> Extracted material
++++

(** * Starlink trainspotter: the visibility prediction engine

    A shallow embedding of [src/lib/spacex-api.ts] (TLE validator), of the
    module [src/lib/prediction-engine.ts] imports as [./satellite-tracker]
    (illumination model, pass finder, scorer) and of
    [src/lib/prediction-engine.ts] itself (orchestrator, caches, quality
    report), with the properties the specification states about them.

    Conventions of the embedding.
    - A JavaScript [number] is an exact rational ([Q]): rounding, infinities
      and NaN are outside the model.  Where the source obtains NaN from an
      Invalid Date the model keeps an [option] and spells out what every
      comparison against NaN answers ([false]).  The score is the exception:
      it is a rational, meaningful for a launch that is [dated]; the
      statements that order or bound scores assume such launches.  The one
      product whose own rounding decides a result, the coordinate times 100 in
      the cache key, is the platform's [Number_times].
    - A [Date] is its time value in milliseconds ([Z]).
    - A string is a [string]; its [length] counts code units.
    - The engine object, the wall clock and the random generator are threaded
      through a state-and-exception monad [M]; [await] is sequential
      composition. *)

From Stdlib Require Import ZArith QArith Qround Qabs List Ascii String DecimalString DecimalN.
From Stdlib Require Import Bool Lia Lqa Sorted.
From stdpp Require Import gmap strings.
Import ListNotations.

Local Open Scope string_scope.
Local Open Scope list_scope.
Local Open Scope Z_scope.

(** ** Data model ([src/lib/types.ts]) *)

Record Core := {
  core : option string;
  flight : option Z;
}.

Record LaunchLite := {
  launch_id : string;
  launch_name : string;
  date_utc : string;
  cores : list Core;
  launchpad : string;
}.

Record StarlinkSat := {
  sat_id : string;
  sat_launch : string;
  tle1 : string;
  tle2 : string;
  epoch : string;
}.

Record BoosterInfo := {
  coreId : string;
  flightNumber : Z;
  landingType : string;
  landingPad : option string;
}.

Record Pass := {
  satId : string;
  launchId : string;
  start : Z;
  peak : Z;
  end_ : Z;
  maxElDeg : Q;
  phaseAngleDeg : Q;
  score : Q;
  azStart : Q;
  azEnd : Q;
  launchName : option string;
  boosterInfo : option BoosterInfo;
}.

Record UserLocation := {
  lat : Q;
  lon : Q;
  loc_name : option string;
  timezone : option string;
}.

Record PredictionWeights := {
  w1 : Q;
  w2 : Q;
  w3 : Q;
  w4 : Q;
}.

(** [satellite.js] vectors and angles. *)
Record EciVec3 := { eci_x : Q; eci_y : Q; eci_z : Q }.
Record GeodeticLocation := { longitude : Q; latitude : Q; height : Q }.
Record LookAngles := { la_azimuth : Q; la_elevation : Q; rangeSat : Q }.

(** ** Constants ([src/lib/constants.ts]) *)

Definition PREDICTION_DAYS : Z := 7.
Definition PREDICTION_STEP_SECONDS : Z := 30.
Definition MIN_ELEVATION_DEG : Q := 10.
Definition CIVIL_TWILIGHT_ANGLE : Q := -6.
Definition MAX_TLE_AGE_HOURS : Z := 48.

Definition DEFAULT_WEIGHTS : PredictionWeights :=
  {| w1 := 0.45; w2 := 0.3; w3 := 0.2; w4 := 0.05 |}.

(** ** The platform

    What the program takes from its runtime and from [satellite.js]:
    the [Math] functions, the clock, date parsing and local-time fields, and
    the SGP4 propagator.  [Date_now n] is what the [n]-th reading of the clock
    returns, [Math_random n] the [n]-th draw of the generator. *)

Class Platform := {
  Math_sin : Q -> Q;
  Math_cos : Q -> Q;
  Math_asin : Q -> Q;
  Math_sqrt : Q -> Q;
  Math_PI : Q;
  Math_random : nat -> Q;
  (** [x * y] as the runtime computes it, rounded to a double: used where
      the product is then rounded to an integer, so that its own rounding
      shows *)
  Number_times : Q -> Q -> Q;
  Date_now : nat -> Z;
  (** [new Date(s).getTime()], [None] for an Invalid Date *)
  Date_parse : string -> option Z;
  (** [d.getFullYear()] and [d.getHours()] in the local time zone *)
  Date_getFullYear : Z -> Z;
  Date_getHours : Z -> Z;
  (** [new Date(year, 0, 0).getTime()] *)
  Date_yearStart : Z -> Z;
  Satrec : Type;
  twoline2satrec : string -> string -> option Satrec;
  propagate : Satrec -> Z -> option EciVec3;
  gstime : Z -> Q;
  ecfToLookAngles : GeodeticLocation -> EciVec3 -> Q -> LookAngles;
}.

(** ** Caches and the engine object ([src/lib/prediction-engine.ts]) *)

Record PredictionCache := {
  pc_location : UserLocation;
  pc_passes : list Pass;
  pc_timestamp : Z;
  pc_expiresAt : Z;
}.

(** A JavaScript [Map] keeps its keys in insertion order: an association
    list, see [Map_set]. *)
Record LaunchCache := {
  lc_launches : list LaunchLite;
  lc_satellites : list (string * list StarlinkSat);
  lc_timestamp : Z;
  lc_expiresAt : Z;
}.

Record World := {
  predictionCache : gmap string PredictionCache;
  launchCache : option LaunchCache;
  initialized : bool;
  clockReads : nat;
  randomDraws : nat;
}.

Definition CACHE_DURATION_MS : Z := 15 * 60 * 1000.
Definition LAUNCH_CACHE_DURATION_MS : Z := 60 * 60 * 1000.

(** ** The monad: state over [World], exceptions as [Throw] *)

Inductive Result (A : Type) : Type :=
| Ok (a : A)
| Throw (e : string).
Arguments Ok {A} a.
Arguments Throw {A} e.

Definition M (A : Type) : Type := World -> Result A * World.

Definition ret {A} (a : A) : M A := fun w => (Ok a, w).

Definition bind {A B} (m : M A) (k : A -> M B) : M B :=
  fun w => match m w with
           | (Ok a, w') => k a w'
           | (Throw e, w') => (Throw e, w')
           end.

Definition throw {A} (e : string) : M A := fun w => (Throw e, w).

(** [try { m } catch (error) { h error }]: effects of [m] up to the throw
    stay. *)
Definition tryCatch {A} (m : M A) (h : string -> M A) : M A :=
  fun w => match m w with
           | (Ok a, w') => (Ok a, w')
           | (Throw e, w') => h e w'
           end.

Notation "'let!' x ':=' m 'in' k" := (bind m (fun x => k))
  (at level 10, x pattern, m at level 100, k at level 200).
Notation "m ';;' k" := (bind m (fun _ => k))
  (at level 100, k at level 200, right associativity).

Definition get : M World := fun w => (Ok w, w).
(** * Karaoke alignment and scoring core

    A shallow embedding of the numeric core of [python/preprocess_full.py]
    (SequenceAligner, WarpFitter, PitchWarper, NoteBinSegmenter) and of
    [python/refine_results.py] (PhraseScorer), with the properties the
    specification states about them, and of the phrase segmentation and
    the DTW cost of [python/analyze.py].

    Conventions of the embedding.
    - A float64 is modelled by an exact rational ([Q]); comparisons are the
      boolean comparisons of [Q].  Rounding is therefore not modelled, and
      [==] on [Q] stands where the specification writes an (approximate)
      equality of floats.
    - A one-dimensional numpy array is a [list Q]; a two-dimensional one is
      the list of its rows.
    - A Python exception is [None] in an [option] result; the comment next
      to each [None] names the exception.
    - Routines of external libraries that the code calls but that are not
      part of the repository (dtaidistance's DTW, numpy's [log2], scipy's
      [interp1d]) are fields of the interface [Extern]; the numpy helpers
      with a closed form ([interp], [linspace], [median], [polyfit] of
      degree one, [argmin]) are written out in module [Np].
    - The value of [dtw.warping_path] is a [PathValue]: the library returns
      a Python list of pairs, and indexing it like an array raises. *)

From Stdlib Require Import QArith Qabs Qround Qminmax List Bool Arith Lia Lqa.
From Stdlib Require Import ZArith Sorting.Sorted.
Import ListNotations.

Open Scope Q_scope.

(** ** Error monad *)

Definition bind {A B : Type} (m : option A) (k : A -> option B) : option B :=
  match m with
  | Some x => k x
  | None => None
  end.

Notation "x <- m ;; k" := (bind m (fun x => k))
  (at level 61, m at next level, right associativity).
Notation "' p <- m ;; k" := (bind m (fun x => let p := x in k))
  (at level 61, p pattern, m at next level, right associativity).

(** ** numpy and Python builtins *)

Module Np.

Definition Qlt_bool (x y : Q) : bool := negb (Qle_bool y x).

Definition of_nat (n : nat) : Q := inject_Z (Z.of_nat n).

(** Python's [int(x)] on a float: truncation toward zero. *)
Definition int (x : Q) : Z := Z.quot (Qnum x) (Zpos (Qden x)).

(** Python's two-argument [min] and [max]: the second argument is returned
    only when it is strictly smaller (resp. larger). *)
Definition py_min (x y : Q) : Q := if Qlt_bool y x then y else x.
Definition py_max (x y : Q) : Q := if Qlt_bool x y then y else x.

Definition sum (l : list Q) : Q := fold_right Qplus 0 l.

(** [np.mean]; every call site guards against the empty list. *)
Definition mean (l : list Q) : Q := sum l / of_nat (length l).

Definition arange (n : nat) : list Q := map of_nat (seq 0 n).

(** [np.linspace(start, stop, num)] with the default [endpoint=True]: the
    last sample is [stop] itself. *)
Definition linspace (start stop : Q) (num : nat) : list Q :=
  match num with
  | O => []
  | S O => [start]
  | S m =>
      let step := (stop - start) / of_nat m in
      map (fun i => of_nat i * step + start) (seq 0 m) ++ [stop]
  end.

(** [a[::k]]: every [k]-th element, starting with the first. *)
Fixpoint stride_from (k skip : nat) (l : list Q) : list Q :=
  match l with
  | [] => []
  | x :: l' =>
      match skip with
      | O => x :: stride_from k (k - 1) l'
      | S s => stride_from k s l'
      end
  end.

Definition stride (k : nat) (l : list Q) : list Q := stride_from k 0 l.

(** [a[idx]] for an integer index array: IndexError when out of range. *)
Fixpoint take (a : list Q) (idx : list nat) : option (list Q) :=
  match idx with
  | [] => Some []
  | i :: idx' =>
      x <- nth_error a i ;;
      r <- take a idx' ;;
      Some (x :: r)
  end.

(** [a[mask]] for a boolean mask of the same length. *)
Definition compress (mask : list bool) (a : list Q) : list Q :=
  map snd (filter fst (combine mask a)).

(** [m.mean(axis=0)] of a two-dimensional array given by its rows. *)
Definition mean_axis0 (rows : list (list Q)) : list Q :=
  map (fun j => sum (map (fun r => nth j r 0) rows) / of_nat (length rows))
      (seq 0 (length (hd [] rows))).

(** Number of sample points not above [x]; on a non-decreasing [xp] this is
    [np.searchsorted(xp, x, side='right')], and the bisection of [np.interp]
    returns one less. *)
Definition count_le (xp : list Q) (x : Q) : nat :=
  length (filter (fun p => Qle_bool p x) xp).

(** One evaluation of [np.interp] (non-decreasing [xp], default [left] and
    [right]): clamp outside the sample range, the sample itself on a sample
    point, the chord between the two neighbours otherwise. *)
Definition interp1 (xp fp : list Q) (x : Q) : Q :=
  if Qlt_bool (last xp 0) x then last fp 0
  else if Qlt_bool x (hd 0 xp) then hd 0 fp
  else
    let j := (count_le xp x - 1)%nat in
    if (S j =? length xp)%nat then nth j fp 0
    else if Qeq_bool (nth j xp 0) x then nth j fp 0
    else
      let slope := (nth (S j) fp 0 - nth j fp 0) / (nth (S j) xp 0 - nth j xp 0) in
      slope * (x - nth j xp 0) + nth j fp 0.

++++

> Instructions to follow
The lines holding the string "specification" are what is needed from the material above.

> Your solution
    report), with the properties the specification states about them.
    specification states about them, and of the phrase segmentation and
      [==] on [Q] stands where the specification writes an (approximate)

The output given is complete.